### Your objective
The output is the lines below from the one with "destruct (p_style p); discriminate" through the one with "apply no_plain_pair_replace_last with", both included, printed exactly and with no other line.

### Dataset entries
- Opening Delimiter -

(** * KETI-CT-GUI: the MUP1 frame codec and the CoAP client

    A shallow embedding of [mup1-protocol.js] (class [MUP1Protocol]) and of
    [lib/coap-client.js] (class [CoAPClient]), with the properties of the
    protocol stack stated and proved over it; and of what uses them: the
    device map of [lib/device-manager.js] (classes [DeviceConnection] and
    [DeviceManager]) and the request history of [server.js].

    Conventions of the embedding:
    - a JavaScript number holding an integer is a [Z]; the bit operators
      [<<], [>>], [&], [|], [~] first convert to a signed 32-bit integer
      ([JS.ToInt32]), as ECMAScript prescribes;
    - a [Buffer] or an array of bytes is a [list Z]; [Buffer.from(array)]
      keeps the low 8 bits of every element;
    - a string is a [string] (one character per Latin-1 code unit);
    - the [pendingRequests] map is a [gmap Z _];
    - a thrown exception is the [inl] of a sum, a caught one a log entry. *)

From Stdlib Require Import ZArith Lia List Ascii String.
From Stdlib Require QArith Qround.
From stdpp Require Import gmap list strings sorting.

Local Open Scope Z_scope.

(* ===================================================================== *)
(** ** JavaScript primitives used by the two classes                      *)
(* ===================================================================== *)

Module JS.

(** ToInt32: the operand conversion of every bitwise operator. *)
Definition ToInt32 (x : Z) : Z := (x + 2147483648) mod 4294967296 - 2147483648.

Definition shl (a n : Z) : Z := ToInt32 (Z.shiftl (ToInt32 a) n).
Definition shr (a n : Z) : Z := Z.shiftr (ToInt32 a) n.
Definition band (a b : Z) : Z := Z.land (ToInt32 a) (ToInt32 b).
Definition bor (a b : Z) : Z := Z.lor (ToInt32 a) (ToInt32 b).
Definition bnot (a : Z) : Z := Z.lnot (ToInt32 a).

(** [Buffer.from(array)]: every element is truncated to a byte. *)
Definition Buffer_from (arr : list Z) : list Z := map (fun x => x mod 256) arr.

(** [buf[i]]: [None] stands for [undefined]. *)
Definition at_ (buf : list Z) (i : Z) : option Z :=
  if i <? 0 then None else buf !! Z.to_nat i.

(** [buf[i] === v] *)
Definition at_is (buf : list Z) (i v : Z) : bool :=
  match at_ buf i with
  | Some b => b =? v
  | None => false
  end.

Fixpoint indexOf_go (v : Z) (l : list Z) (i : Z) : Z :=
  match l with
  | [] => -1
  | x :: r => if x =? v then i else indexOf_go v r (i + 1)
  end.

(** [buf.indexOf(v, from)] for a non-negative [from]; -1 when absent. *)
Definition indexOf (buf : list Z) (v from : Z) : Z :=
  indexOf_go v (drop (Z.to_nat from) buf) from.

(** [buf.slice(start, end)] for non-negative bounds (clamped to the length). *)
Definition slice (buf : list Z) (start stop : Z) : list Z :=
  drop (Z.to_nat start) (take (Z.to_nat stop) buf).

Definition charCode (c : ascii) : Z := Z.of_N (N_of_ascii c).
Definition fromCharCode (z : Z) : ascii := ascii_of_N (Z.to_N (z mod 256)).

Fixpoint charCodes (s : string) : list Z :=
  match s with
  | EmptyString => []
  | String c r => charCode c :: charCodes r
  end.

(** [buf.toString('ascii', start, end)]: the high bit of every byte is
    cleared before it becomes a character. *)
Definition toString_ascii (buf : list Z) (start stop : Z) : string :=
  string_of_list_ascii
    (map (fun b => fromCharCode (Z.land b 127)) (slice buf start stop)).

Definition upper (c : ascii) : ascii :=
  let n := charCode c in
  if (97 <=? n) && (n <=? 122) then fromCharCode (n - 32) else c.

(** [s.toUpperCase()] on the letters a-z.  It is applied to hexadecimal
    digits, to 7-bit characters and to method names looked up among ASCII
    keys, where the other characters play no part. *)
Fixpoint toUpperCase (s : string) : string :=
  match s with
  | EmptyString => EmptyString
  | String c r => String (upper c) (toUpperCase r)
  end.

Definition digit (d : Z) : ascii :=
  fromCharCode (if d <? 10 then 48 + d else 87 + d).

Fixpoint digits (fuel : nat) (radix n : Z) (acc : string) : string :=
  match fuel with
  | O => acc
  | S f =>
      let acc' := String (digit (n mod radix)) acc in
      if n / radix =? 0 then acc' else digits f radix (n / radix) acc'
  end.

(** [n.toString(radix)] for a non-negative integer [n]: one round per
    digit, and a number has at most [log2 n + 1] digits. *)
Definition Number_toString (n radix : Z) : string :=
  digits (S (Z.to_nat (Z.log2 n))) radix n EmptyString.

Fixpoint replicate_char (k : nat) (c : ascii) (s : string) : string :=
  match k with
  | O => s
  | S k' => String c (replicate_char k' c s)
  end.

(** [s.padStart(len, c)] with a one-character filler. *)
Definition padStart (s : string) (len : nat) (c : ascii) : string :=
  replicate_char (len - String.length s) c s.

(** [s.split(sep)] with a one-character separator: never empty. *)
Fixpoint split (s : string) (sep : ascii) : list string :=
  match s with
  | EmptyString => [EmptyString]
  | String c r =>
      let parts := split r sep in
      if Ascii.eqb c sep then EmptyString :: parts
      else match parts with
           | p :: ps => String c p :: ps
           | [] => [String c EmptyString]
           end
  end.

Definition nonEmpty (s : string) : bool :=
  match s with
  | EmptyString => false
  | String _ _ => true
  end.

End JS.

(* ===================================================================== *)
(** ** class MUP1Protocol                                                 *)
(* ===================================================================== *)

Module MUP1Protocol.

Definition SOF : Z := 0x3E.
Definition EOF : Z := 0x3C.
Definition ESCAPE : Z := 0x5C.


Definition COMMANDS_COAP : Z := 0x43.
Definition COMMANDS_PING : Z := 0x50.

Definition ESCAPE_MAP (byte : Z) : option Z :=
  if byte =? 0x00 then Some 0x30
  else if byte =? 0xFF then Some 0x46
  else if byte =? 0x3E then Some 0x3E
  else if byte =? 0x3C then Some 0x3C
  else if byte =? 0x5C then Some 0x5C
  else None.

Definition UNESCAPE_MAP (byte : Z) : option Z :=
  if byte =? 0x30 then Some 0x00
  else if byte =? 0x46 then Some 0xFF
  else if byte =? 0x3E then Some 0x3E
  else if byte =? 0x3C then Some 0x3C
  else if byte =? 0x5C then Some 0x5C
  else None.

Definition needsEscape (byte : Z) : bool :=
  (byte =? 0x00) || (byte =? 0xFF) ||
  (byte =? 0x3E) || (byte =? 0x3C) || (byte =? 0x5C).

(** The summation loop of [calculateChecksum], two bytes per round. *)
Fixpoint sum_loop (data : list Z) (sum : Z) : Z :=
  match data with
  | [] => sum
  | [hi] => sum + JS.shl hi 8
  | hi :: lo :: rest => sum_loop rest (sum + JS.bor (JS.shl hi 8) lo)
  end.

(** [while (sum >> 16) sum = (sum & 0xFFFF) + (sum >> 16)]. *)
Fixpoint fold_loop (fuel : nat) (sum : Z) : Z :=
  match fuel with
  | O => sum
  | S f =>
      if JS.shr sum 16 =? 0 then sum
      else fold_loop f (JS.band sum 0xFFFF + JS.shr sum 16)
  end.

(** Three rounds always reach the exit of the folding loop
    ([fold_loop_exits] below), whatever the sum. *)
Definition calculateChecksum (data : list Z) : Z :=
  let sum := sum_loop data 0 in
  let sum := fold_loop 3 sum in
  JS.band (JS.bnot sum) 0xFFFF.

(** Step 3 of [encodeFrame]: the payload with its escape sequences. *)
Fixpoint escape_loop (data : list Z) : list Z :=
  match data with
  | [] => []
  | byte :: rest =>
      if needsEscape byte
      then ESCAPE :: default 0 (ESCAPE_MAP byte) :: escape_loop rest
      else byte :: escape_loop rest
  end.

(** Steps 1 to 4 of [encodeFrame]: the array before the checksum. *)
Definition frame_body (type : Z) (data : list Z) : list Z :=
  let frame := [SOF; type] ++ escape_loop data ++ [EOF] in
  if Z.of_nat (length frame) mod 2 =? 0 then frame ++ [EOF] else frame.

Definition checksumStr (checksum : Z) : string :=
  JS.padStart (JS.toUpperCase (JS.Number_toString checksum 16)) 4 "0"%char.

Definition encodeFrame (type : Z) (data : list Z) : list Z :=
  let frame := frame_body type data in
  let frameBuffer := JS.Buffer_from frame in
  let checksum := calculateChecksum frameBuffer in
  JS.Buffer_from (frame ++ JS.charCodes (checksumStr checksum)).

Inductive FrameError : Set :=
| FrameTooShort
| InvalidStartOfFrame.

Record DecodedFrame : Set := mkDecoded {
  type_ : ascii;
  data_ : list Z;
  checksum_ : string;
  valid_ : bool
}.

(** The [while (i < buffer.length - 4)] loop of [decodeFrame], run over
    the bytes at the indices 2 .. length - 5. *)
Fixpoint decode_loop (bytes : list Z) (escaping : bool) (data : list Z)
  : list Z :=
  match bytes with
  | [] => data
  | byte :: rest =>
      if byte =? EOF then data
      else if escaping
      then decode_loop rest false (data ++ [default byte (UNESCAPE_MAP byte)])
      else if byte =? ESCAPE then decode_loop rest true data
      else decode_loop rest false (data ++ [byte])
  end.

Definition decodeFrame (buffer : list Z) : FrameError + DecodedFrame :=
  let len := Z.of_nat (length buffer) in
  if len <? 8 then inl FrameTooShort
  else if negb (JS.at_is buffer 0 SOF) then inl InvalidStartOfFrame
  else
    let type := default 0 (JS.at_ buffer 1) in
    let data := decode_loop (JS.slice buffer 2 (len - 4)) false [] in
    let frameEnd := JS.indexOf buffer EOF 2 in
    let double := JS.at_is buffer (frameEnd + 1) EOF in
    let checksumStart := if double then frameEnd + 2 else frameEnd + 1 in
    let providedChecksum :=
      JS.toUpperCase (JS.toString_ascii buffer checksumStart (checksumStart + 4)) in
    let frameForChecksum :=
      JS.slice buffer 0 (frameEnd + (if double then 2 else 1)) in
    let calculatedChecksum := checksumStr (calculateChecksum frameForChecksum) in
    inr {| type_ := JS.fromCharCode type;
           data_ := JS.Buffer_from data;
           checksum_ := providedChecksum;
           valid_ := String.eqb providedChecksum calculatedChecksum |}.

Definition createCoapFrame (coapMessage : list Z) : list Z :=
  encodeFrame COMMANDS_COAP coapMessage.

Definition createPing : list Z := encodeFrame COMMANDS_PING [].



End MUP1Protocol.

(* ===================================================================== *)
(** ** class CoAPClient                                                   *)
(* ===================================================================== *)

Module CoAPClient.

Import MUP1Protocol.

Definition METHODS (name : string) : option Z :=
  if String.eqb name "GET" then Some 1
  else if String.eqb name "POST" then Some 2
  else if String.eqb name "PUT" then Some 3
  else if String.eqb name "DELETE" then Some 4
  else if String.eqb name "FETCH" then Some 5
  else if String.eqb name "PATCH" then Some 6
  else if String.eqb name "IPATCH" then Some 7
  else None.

- Closing Delimiter -
- Opening Delimiter -

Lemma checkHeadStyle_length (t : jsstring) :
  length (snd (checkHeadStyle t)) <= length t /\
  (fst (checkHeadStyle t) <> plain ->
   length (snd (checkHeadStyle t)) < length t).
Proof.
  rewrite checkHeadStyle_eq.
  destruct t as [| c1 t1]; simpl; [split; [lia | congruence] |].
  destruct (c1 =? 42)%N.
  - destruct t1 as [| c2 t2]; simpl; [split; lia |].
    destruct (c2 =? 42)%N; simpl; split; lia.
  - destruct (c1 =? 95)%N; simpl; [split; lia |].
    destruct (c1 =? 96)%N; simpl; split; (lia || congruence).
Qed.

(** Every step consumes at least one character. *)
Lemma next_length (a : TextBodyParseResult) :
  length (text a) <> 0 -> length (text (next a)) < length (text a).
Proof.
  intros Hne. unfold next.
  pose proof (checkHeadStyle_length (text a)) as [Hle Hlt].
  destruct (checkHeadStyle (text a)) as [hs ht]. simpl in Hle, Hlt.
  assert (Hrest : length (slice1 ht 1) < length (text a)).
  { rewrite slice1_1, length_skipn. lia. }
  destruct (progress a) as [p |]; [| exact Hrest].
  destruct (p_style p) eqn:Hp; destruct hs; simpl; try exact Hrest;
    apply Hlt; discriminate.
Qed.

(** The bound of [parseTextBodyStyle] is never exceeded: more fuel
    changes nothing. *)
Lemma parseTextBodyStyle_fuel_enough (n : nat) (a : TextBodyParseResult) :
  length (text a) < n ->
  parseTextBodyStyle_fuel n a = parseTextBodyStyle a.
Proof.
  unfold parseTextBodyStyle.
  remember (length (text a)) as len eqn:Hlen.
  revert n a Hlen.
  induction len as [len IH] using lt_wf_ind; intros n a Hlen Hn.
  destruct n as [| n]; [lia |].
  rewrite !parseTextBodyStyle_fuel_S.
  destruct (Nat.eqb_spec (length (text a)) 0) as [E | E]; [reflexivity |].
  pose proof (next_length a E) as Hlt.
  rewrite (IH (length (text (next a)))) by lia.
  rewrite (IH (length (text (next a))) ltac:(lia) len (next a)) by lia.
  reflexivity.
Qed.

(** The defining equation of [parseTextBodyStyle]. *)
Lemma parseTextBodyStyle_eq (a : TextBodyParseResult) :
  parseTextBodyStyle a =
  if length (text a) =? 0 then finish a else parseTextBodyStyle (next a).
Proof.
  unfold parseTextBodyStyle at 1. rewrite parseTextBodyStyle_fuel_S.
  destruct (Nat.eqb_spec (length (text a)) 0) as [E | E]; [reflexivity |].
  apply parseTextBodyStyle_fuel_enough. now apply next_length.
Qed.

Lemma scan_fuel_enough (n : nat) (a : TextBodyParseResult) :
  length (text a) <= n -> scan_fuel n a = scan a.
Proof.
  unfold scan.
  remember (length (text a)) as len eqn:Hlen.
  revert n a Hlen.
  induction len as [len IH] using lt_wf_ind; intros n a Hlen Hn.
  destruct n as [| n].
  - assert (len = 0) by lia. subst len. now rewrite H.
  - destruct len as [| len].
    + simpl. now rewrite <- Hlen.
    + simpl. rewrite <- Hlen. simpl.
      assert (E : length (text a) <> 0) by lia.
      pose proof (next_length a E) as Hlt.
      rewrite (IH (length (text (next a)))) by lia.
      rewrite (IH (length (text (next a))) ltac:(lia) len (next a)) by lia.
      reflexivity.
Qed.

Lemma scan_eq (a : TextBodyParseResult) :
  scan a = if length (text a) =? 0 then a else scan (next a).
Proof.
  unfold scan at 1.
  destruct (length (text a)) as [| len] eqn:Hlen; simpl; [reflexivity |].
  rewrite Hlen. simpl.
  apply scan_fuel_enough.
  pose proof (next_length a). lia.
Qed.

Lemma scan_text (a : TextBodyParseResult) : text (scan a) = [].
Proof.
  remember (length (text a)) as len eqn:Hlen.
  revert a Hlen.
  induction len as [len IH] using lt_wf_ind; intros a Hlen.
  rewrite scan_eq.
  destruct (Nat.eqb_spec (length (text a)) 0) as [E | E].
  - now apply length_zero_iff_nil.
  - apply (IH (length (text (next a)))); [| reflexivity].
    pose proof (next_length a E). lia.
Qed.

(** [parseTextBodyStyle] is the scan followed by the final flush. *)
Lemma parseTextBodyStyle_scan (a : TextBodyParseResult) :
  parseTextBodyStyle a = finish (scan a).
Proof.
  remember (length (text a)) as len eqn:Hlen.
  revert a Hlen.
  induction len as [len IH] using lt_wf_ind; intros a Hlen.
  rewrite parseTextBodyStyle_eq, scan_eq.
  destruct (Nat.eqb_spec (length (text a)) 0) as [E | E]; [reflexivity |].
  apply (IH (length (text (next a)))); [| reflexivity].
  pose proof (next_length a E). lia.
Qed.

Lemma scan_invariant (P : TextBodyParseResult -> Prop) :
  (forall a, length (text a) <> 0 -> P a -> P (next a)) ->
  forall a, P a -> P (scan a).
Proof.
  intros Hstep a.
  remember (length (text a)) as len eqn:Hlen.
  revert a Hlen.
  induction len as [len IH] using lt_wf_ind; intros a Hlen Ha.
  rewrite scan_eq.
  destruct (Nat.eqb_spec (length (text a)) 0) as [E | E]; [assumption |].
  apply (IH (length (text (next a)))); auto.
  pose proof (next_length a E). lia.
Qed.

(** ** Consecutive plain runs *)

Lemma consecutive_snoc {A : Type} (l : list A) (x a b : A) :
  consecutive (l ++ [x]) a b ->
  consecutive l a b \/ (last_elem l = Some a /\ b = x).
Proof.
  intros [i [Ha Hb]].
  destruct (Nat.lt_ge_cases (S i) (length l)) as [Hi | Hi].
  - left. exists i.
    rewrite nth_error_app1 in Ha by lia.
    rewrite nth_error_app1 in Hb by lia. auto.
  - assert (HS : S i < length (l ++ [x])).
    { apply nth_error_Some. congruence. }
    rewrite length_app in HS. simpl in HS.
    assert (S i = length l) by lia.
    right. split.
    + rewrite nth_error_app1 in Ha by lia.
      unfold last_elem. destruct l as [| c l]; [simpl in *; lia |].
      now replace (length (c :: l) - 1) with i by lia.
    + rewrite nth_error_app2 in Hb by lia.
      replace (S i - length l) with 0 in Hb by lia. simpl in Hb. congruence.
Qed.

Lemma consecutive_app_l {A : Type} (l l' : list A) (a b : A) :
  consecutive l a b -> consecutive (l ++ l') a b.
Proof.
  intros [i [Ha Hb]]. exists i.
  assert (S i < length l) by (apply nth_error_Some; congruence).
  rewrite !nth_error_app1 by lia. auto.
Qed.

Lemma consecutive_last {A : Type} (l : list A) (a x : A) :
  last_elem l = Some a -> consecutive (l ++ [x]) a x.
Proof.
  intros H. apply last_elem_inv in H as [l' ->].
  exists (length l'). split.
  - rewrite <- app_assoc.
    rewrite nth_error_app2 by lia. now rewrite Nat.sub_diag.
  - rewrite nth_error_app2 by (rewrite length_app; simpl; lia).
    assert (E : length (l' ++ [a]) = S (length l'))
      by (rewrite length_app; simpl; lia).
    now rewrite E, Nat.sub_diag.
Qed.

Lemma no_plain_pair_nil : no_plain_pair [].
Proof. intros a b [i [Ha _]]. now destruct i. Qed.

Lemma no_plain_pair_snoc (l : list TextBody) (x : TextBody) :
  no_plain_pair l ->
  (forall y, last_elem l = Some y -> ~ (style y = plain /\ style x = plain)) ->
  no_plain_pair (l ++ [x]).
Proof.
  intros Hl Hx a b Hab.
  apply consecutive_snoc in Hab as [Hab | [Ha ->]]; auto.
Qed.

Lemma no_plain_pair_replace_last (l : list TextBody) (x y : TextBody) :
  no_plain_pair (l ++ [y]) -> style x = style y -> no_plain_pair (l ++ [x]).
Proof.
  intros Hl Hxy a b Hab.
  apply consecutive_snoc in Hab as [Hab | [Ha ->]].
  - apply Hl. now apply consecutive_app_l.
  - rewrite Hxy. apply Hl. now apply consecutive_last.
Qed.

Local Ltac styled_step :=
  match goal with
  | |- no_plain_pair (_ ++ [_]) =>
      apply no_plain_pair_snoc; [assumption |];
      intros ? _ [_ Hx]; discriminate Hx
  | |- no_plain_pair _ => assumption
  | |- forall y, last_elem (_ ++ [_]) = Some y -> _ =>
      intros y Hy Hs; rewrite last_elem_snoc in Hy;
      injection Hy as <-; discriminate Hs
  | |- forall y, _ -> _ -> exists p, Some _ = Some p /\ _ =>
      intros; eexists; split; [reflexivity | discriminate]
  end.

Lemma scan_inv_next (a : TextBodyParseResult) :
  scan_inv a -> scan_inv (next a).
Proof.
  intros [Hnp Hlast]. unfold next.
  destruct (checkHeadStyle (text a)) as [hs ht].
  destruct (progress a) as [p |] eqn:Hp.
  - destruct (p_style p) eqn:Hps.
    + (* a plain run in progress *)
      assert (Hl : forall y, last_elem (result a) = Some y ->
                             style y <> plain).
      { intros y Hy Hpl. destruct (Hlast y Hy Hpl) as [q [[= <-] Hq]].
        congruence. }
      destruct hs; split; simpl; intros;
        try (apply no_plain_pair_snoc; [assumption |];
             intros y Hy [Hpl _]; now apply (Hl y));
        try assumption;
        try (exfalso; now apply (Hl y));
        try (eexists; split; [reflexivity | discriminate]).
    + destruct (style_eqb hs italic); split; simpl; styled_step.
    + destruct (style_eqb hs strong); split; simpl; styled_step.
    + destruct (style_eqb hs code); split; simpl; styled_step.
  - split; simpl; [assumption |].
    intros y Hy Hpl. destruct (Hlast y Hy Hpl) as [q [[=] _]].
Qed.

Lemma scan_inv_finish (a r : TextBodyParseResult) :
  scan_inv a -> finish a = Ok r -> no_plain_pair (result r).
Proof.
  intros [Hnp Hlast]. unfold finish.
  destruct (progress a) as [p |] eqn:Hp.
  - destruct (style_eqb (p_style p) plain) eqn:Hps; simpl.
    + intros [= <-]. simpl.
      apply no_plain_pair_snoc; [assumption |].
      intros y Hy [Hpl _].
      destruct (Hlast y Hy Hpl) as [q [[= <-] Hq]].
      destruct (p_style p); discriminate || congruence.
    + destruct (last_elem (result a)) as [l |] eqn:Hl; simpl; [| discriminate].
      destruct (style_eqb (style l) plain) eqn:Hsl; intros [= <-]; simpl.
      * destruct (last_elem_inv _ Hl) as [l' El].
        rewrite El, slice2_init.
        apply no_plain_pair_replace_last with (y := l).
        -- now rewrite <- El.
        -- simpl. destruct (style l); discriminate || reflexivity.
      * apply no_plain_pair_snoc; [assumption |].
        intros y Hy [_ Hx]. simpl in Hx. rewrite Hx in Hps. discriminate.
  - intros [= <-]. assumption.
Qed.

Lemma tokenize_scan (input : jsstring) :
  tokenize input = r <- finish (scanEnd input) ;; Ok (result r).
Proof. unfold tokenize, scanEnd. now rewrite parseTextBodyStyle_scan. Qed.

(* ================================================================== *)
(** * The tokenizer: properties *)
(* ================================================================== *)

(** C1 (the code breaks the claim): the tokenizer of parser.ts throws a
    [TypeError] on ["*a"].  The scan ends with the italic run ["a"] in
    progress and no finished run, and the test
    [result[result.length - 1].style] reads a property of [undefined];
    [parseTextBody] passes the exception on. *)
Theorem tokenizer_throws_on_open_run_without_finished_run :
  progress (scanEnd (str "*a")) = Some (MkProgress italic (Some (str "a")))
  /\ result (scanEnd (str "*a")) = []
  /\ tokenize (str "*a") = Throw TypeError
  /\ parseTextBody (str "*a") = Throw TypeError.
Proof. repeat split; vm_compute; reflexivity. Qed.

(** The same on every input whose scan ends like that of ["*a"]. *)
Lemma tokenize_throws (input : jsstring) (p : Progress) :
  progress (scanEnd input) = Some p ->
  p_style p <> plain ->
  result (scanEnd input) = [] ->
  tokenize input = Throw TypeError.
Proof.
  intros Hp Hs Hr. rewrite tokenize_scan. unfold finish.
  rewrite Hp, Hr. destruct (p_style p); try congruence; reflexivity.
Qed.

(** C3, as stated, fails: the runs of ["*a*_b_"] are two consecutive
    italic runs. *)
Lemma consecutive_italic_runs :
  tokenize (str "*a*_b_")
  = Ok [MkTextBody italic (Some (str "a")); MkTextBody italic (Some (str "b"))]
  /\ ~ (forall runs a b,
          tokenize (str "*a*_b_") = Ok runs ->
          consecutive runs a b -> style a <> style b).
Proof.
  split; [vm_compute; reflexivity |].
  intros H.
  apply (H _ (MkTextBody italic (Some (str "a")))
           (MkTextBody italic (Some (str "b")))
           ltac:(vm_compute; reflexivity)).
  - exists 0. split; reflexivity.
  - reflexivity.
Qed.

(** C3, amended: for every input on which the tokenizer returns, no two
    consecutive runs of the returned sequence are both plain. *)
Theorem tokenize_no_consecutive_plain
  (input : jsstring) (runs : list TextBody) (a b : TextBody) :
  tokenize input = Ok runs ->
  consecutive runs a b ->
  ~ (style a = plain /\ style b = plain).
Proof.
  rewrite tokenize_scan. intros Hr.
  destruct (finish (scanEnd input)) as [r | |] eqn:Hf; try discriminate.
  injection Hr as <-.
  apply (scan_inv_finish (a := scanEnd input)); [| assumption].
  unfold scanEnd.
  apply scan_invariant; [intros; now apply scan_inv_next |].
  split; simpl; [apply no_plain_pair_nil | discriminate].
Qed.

- Closing Delimiter -

### Solution
      destruct (p_style p); discriminate || congruence.
    + destruct (last_elem (result a)) as [l |] eqn:Hl; simpl; [| discriminate].
      destruct (style_eqb (style l) plain) eqn:Hsl; intros [= <-]; simpl.
      * destruct (last_elem_inv _ Hl) as [l' El].
        rewrite El, slice2_init.
        apply no_plain_pair_replace_last with (y := l).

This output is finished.